Exercise description ▸ Write out the data below exactly, from its first line to the line containing "Definition prebid_cookie_new : PrebidCookie", that line included.

=== Data for the task ===

(* ===== verification/UserSync.v ===== *)
(** * User sync in the exchange

    exchange/src/usersync.rs: the uids cookie, the sync URLs of a syncer, the
    choice of the bidders to sync, filters, ejection from a full cookie, the
    cooperative order and the construction of the syncers from the bidders'
    configuration.  The base64 and regex crates, serde_json and the random
    shuffle are parameters, as is the order in which a map iterates. *)

From S2P Require Import Prelude Json.

(** ** The cookie *)

Inductive SyncType : Type := Iframe | Redirect | Both.
#[export] Instance SyncType_eq_dec : EqDecision SyncType.
Proof. solve_decision. Defined.

Record UidEntry : Type := { ue_uid : string; ue_expires : option string }.
#[export] Instance UidEntry_eq_dec : EqDecision UidEntry.
Proof. solve_decision. Defined.
Record PrebidCookie : Type := { pc_uids : gmap string UidEntry; pc_opt_out : bool }.
#[export] Instance PrebidCookie_eq_dec : EqDecision PrebidCookie.
Proof. solve_decision. Defined.

Definition prebid_cookie_new : PrebidCookie := {| pc_uids := ∅; pc_opt_out := false |}.
Definition get_uid (bidder : string) (c : PrebidCookie) : option UidEntry := pc_uids c !! bidder.
Definition set_uid (bidder uid : string) (c : PrebidCookie) : PrebidCookie := {|
  pc_uids := <[ bidder := {| ue_uid := uid; ue_expires := None |} ]> (pc_uids c);
  pc_opt_out := pc_opt_out c |}.

Section CookieCodec.
(** base64 with the standard and the URL-safe alphabet, and the cookie's JSON. *)
Context (std_encode url_encode : string → string) (std_decode url_decode : string → option string).
Context (to_json : PrebidCookie → option string) (from_json : string → option PrebidCookie).

Definition from_cookie (cookie_val : string) : PrebidCookie :=
  let decoded := match std_decode cookie_val with
                 | Some b => Some b
                 | None => url_decode cookie_val
                 end in
  match decoded ≫= from_json with
  | Some cookie => cookie
  | None => default prebid_cookie_new (from_json cookie_val)
  end.
Definition to_cookie_string (c : PrebidCookie) : string := std_encode (default "" (to_json c)).

(** [Err] carries serde_json's message. *)
Definition encode_cookie (json_error : string) (c : PrebidCookie) : outcome string string :=
  match to_json c with Some json => Ok (url_encode json) | None => Err json_error end.
Definition decode_cookie (encoded : string) : PrebidCookie :=
  match url_decode encoded with
  | Some b => default prebid_cookie_new (from_json b)
  | None => prebid_cookie_new
  end.
End CookieCodec.

(** ** Syncers *)

Record Syncer : Type := {
  sy_bidder : string; sy_iframe_url : option string; sy_redirect_url : option string;
}.
Definition syncer_key (s : Syncer) : string := sy_bidder s.
Definition default_response_format (s : Syncer) : SyncType :=
  match sy_iframe_url s with Some _ => Iframe | None => Redirect end.
Definition supports_type (sync_types : list SyncType) (s : Syncer) : bool :=
  existsb (λ st, match st with
                 | Iframe => bool_decide (is_Some (sy_iframe_url s))
                 | Redirect => bool_decide (is_Some (sy_redirect_url s))
                 | Both => false
                 end) sync_types.
Definition get_sync_url (sync_type : SyncType) (gdpr : Z) (consent : string) (s : Syncer)
    : option string :=
  base ← match sync_type with
         | Iframe => sy_iframe_url s
         | Redirect | Both => sy_redirect_url s
         end;
  Some (str_replace "{{gdpr_consent}}" consent
         (str_replace "{{gdpr}}" (pretty gdpr)
           (str_replace "{gdpr_consent}" consent
             (str_replace "{gdpr}" (pretty gdpr) base)))).

(** ** The choice of the bidders to sync *)

Record ChooserConfig : Type := {
  cc_max_syncs_per_request : Z; cc_cooperative_sync_enabled : bool;
  cc_cooperative_sync_priority : list string;
}.
Definition default_chooser_config : ChooserConfig := {|
  cc_max_syncs_per_request := 8; cc_cooperative_sync_enabled := true;
  cc_cooperative_sync_priority := [] |}.

Inductive RejectionReason : Type :=
| AlreadySynced | OptedOut | GdprBlocked | TypeNotSupported | MaxSyncsReached | BidderDisabled.
#[export] Instance RejectionReason_eq_dec : EqDecision RejectionReason.
Proof. solve_decision. Defined.
Definition rejection_reason_to_string (r : RejectionReason) : string :=
  match r with
  | AlreadySynced => "already synced"
  | OptedOut => "user opted out"
  | GdprBlocked => "blocked by GDPR"
  | TypeNotSupported => "sync type not supported"
  | MaxSyncsReached => "max syncs reached"
  | BidderDisabled => "bidder disabled"
  end.

Record SyncerChoice : Type := { sc_bidder : string; sc_sync_type : SyncType; sc_url : string }.
Record RejectedSyncer : Type := { rs_bidder : string; rs_reason : RejectionReason }.
Record ChooseResult : Type := { cr_syncs : list SyncerChoice; cr_rejected : list RejectedSyncer }.
Definition push_sync (s : SyncerChoice) (r : ChooseResult) : ChooseResult := {|
  cr_syncs := cr_syncs r ++ [s]; cr_rejected := cr_rejected r |}.
Definition push_rejected (bidder : string) (reason : RejectionReason) (r : ChooseResult)
    : ChooseResult := {|
  cr_syncs := cr_syncs r;
  cr_rejected := cr_rejected r ++ [{| rs_bidder := bidder; rs_reason := reason |}] |}.

Section Choose.
Context (cookie : PrebidCookie) (available_syncers : gmap string Syncer).
Context (gdpr_applies : bool) (consent_string : string) (config : ChooserConfig).

(** The checks after the limit, in order. *)
Definition bidder_choice (bidder : string) : RejectionReason + SyncerChoice :=
  let gdpr := if gdpr_applies then 1 else 0 in
  match get_uid bidder cookie with
  | Some _ => inl AlreadySynced
  | None =>
      if gdpr_applies && str_is_empty consent_string then inl GdprBlocked
      else
        match available_syncers !! bidder with
        | None => inl BidderDisabled
        | Some syncer =>
            match get_sync_url Iframe gdpr consent_string syncer with
            | Some url => inr {| sc_bidder := bidder; sc_sync_type := Iframe; sc_url := url |}
            | None =>
                match get_sync_url Redirect gdpr consent_string syncer with
                | Some url => inr {| sc_bidder := bidder; sc_sync_type := Redirect; sc_url := url |}
                | None => inl TypeNotSupported
                end
            end
        end
  end.
Definition choose_step (result : ChooseResult) (bidder : string) : ChooseResult :=
  if cc_max_syncs_per_request config <=? zlen (cr_syncs result)
  then push_rejected bidder MaxSyncsReached result
  else
    match bidder_choice bidder with
    | inl reason => push_rejected bidder reason result
    | inr choice => push_sync choice result
    end.
(** [available_keys]: the keys of the syncers in the order the map iterates. *)
Definition bidders_to_check (available_keys requested_bidders : list string) : list string :=
  match requested_bidders with
  | [] => if cc_cooperative_sync_enabled config then available_keys else []
  | _ => requested_bidders
  end.
Definition choose_bidders (available_keys requested_bidders : list string) : ChooseResult :=
  if pc_opt_out cookie
  then fold_left (λ r bidder, push_rejected bidder OptedOut r) requested_bidders
         {| cr_syncs := []; cr_rejected := [] |}
  else fold_left choose_step (bidders_to_check available_keys requested_bidders)
         {| cr_syncs := []; cr_rejected := [] |}.
End Choose.

Inductive CookieSyncStatus : Type := StatusOk | StatusNoCookie | StatusOptOut.
Record UsersyncInfo : Type := { ui_url : string; ui_sync_type : string; ui_support_cors : bool }.
Record BidderSyncStatus : Type := {
  bss_bidder : string; bss_usersync : option UsersyncInfo; bss_error : option string;
  bss_no_cookie : bool;
}.
Record CookieSyncResponse : Type := {
  csr_status : CookieSyncStatus; csr_bidder_status : list BidderSyncStatus;
}.
Definition sync_type_name (t : SyncType) : string :=
  match t with Iframe => "iframe" | Redirect => "redirect" | Both => "redirect" end.
Definition bidder_sync_status (s : SyncerChoice) : BidderSyncStatus := {|
  bss_bidder := sc_bidder s;
  bss_usersync := Some {| ui_url := sc_url s; ui_sync_type := sync_type_name (sc_sync_type s);
                          ui_support_cors := true |};
  bss_error := None; bss_no_cookie := true |}.
Definition build_sync_response (cookie : PrebidCookie) (choose_result : ChooseResult)
    : CookieSyncResponse := {|
  csr_status := if pc_opt_out cookie then StatusOptOut
                else if bool_decide (pc_uids cookie = ∅) then StatusNoCookie else StatusOk;
  csr_bidder_status := bidder_sync_status <$> cr_syncs choose_result |}.

(** ** Filters *)

Inductive BidderFilterMode : Type := Include | Exclude.
#[export] Instance BidderFilterMode_eq_dec : EqDecision BidderFilterMode.
Proof. solve_decision. Defined.
Class BidderFilter (F : Type) : Type := allowed : string → F → bool.

Section Filters.
(** [str::to_lowercase]. *)
Context (to_lowercase : string → string).
Record SpecificBidderFilter : Type := {
  sbf_bidders_lookup : gset string; sbf_mode : BidderFilterMode;
}.
Definition specific_filter_new (bidders : list string) (mode : BidderFilterMode)
    : SpecificBidderFilter := {|
  sbf_bidders_lookup := list_to_set (to_lowercase <$> bidders); sbf_mode := mode |}.
Definition specific_allowed : BidderFilter SpecificBidderFilter := λ bidder f,
  let exists_ := bool_decide (to_lowercase bidder ∈ sbf_bidders_lookup f) in
  match sbf_mode f with Include => exists_ | Exclude => negb exists_ end.
End Filters.

Record UniformBidderFilter : Type := { ubf_mode : BidderFilterMode }.
Definition uniform_allowed : BidderFilter UniformBidderFilter := λ _ f,
  bool_decide (ubf_mode f = Include).

(** Two boxed filters, which may be of different types. *)
Record SyncTypeFilter (F G : Type) : Type := { stf_iframe : F; stf_redirect : G }.
Arguments stf_iframe {F G}.
Arguments stf_redirect {F G}.
Definition for_bidder `{!BidderFilter F, !BidderFilter G} (bidder : string)
    (f : SyncTypeFilter F G) : list SyncType :=
  (if allowed bidder (stf_iframe f) then [Iframe] else []) ++
  (if allowed bidder (stf_redirect f) then [Redirect] else []).

(** ** Ejection from a full cookie *)

(** [&mut self]: an ejector may change when it chooses. *)
Class Ejector (E : Type) : Type := eject : gmap string UidEntry → M E string string.

(** The order of two [&str]. *)
Definition str_ltb (a b : string) : bool :=
  match String.compare a b with Lt => true | _ => false end.

Definition is_older (oldest_expires : option (option string)) (entry_exp : option string) : bool :=
  match oldest_expires, entry_exp with
  | None, _ => true
  | Some (Some _), None => true
  | Some None, Some _ => false
  | Some None, None => false
  | Some (Some cur), Some new => str_ltb new cur
  end.
(** The key and the expiry of the oldest entry so far. *)
Definition oldest_step (st : option string * option (option string)) (kv : string * UidEntry)
    : option string * option (option string) :=
  let entry_exp := ue_expires kv.2 in
  if is_older st.2 entry_exp then (Some kv.1, Some entry_exp) else st.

===

Answer box ▸
(* ===== verification/UserSync.v ===== *)
(** * User sync in the exchange

    exchange/src/usersync.rs: the uids cookie, the sync URLs of a syncer, the
    choice of the bidders to sync, filters, ejection from a full cookie, the
    cooperative order and the construction of the syncers from the bidders'
    configuration.  The base64 and regex crates, serde_json and the random
    shuffle are parameters, as is the order in which a map iterates. *)

From S2P Require Import Prelude Json.

(** ** The cookie *)

Inductive SyncType : Type := Iframe | Redirect | Both.
#[export] Instance SyncType_eq_dec : EqDecision SyncType.
Proof. solve_decision. Defined.

Record UidEntry : Type := { ue_uid : string; ue_expires : option string }.
#[export] Instance UidEntry_eq_dec : EqDecision UidEntry.
Proof. solve_decision. Defined.
Record PrebidCookie : Type := { pc_uids : gmap string UidEntry; pc_opt_out : bool }.
#[export] Instance PrebidCookie_eq_dec : EqDecision PrebidCookie.
Proof. solve_decision. Defined.

Definition prebid_cookie_new : PrebidCookie := {| pc_uids := ∅; pc_opt_out := false |}.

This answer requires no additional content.